Look below for the line containing "ci_size : channelListSz"; write out that line and each one after it to the end, exactly, and nothing else.

(Records from a data source)
______
(* ===== verification/Channels.v ===== *)
(** The channels of a session (internal.c): the list and the lookup, creation
    and removal with the cleanup notice of forwards, the peer's side of an open,
    and the received data a channel buffers.

    The list is the locations in order; [ChannelFind] and [ChannelRemove] walk at
    most [channelListSz] nodes of it, as the code's loops do. *)

From S2P Require Import Prelude Codes Wire Names Buffer Fwd Algos Kdf Session Samples.

(** ** The invariant *)

(** The receive window: what the peer may still send, what is buffered and what
    is unread of its extended data make up the input buffer, but for the [due]
    bytes a read has taken out and not yet given back to the window. *)
Record channel_room (due : Z) (c : WOLFSSH_CHANNEL) : Prop := {
  ch_in : buffer_ok (c_inputBuffer c);
  ch_ext : buffer_ok (extDataBuffer c);
  ch_window : c_windowSz c + b_length (c_inputBuffer c) + blen (unread (extDataBuffer c)) + due
              = bufferSz (c_inputBuffer c);
  ch_window_pos : 0 <= c_windowSz c;
  ch_id : is_word32 (c_channel c);
  ch_peer : is_word32 (peerWindowSz c);
  ch_owed : is_word32 (pendingWindowAdjust c);
  ch_packets : is_word32 (peerMaxPacketSz c) /\ is_word32 (c_maxPacketSz c)
}.
#[global] Arguments ch_in {_}.
#[global] Arguments ch_ext {_}.
#[global] Arguments ch_window {_}.
#[global] Arguments ch_window_pos {_}.
#[global] Arguments ch_id {_}.
#[global] Arguments ch_peer {_}.
#[global] Arguments ch_owed {_}.
#[global] Arguments ch_packets {_}.
Abbreviation channel_ok := (channel_room 0).

(** The store holds exactly the channels of the list and those of [own], not
    yet in the list: no channel is lost and none is freed while it is listed. *)
Record chan_inv_due (due : loc -> Z) (own : list loc) (c : Channels) : Prop := {
  ci_nodup : NoDup (channelList c ++ own);
  ci_dom : forall l, is_Some (channels c !! l) <-> l ∈ channelList c ++ own;
  ci_size : channelListSz c = blen (channelList c);
  ci_small : blen (channelList c) < 2 ^ 32;
  ci_ids : forall l1 l2 c1 c2, channels c !! l1 = Some c1 -> channels c !! l2 = Some c2 ->
             c_channel c1 = c_channel c2 -> l1 = l2;
  ci_fresh : forall l, is_Some (channels c !! l) -> (l < channelNext c)%positive;
  ci_next : is_word32 (nextChannel c);
  ci_room : forall l ch, channels c !! l = Some ch -> channel_room (due l) ch
}.
#[global] Arguments ci_nodup {_}.
#[global] Arguments ci_dom {_}.
#[global] Arguments ci_size {_}.
#[global] Arguments ci_small {_}.
#[global] Arguments ci_ids {_}.
#[global] Arguments ci_fresh {_}.
#[global] Arguments ci_next {_}.
#[global] Arguments ci_room {_}.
______
- Written response:
  ci_size : channelListSz c = blen (channelList c);
  ci_small : blen (channelList c) < 2 ^ 32;
  ci_ids : forall l1 l2 c1 c2, channels c !! l1 = Some c1 -> channels c !! l2 = Some c2 ->
             c_channel c1 = c_channel c2 -> l1 = l2;
  ci_fresh : forall l, is_Some (channels c !! l) -> (l < channelNext c)%positive;
  ci_next : is_word32 (nextChannel c);
  ci_room : forall l ch, channels c !! l = Some ch -> channel_room (due l) ch
}.
#[global] Arguments ci_nodup {_}.
#[global] Arguments ci_dom {_}.
#[global] Arguments ci_size {_}.
#[global] Arguments ci_small {_}.
#[global] Arguments ci_ids {_}.
#[global] Arguments ci_fresh {_}.
#[global] Arguments ci_next {_}.
#[global] Arguments ci_room {_}.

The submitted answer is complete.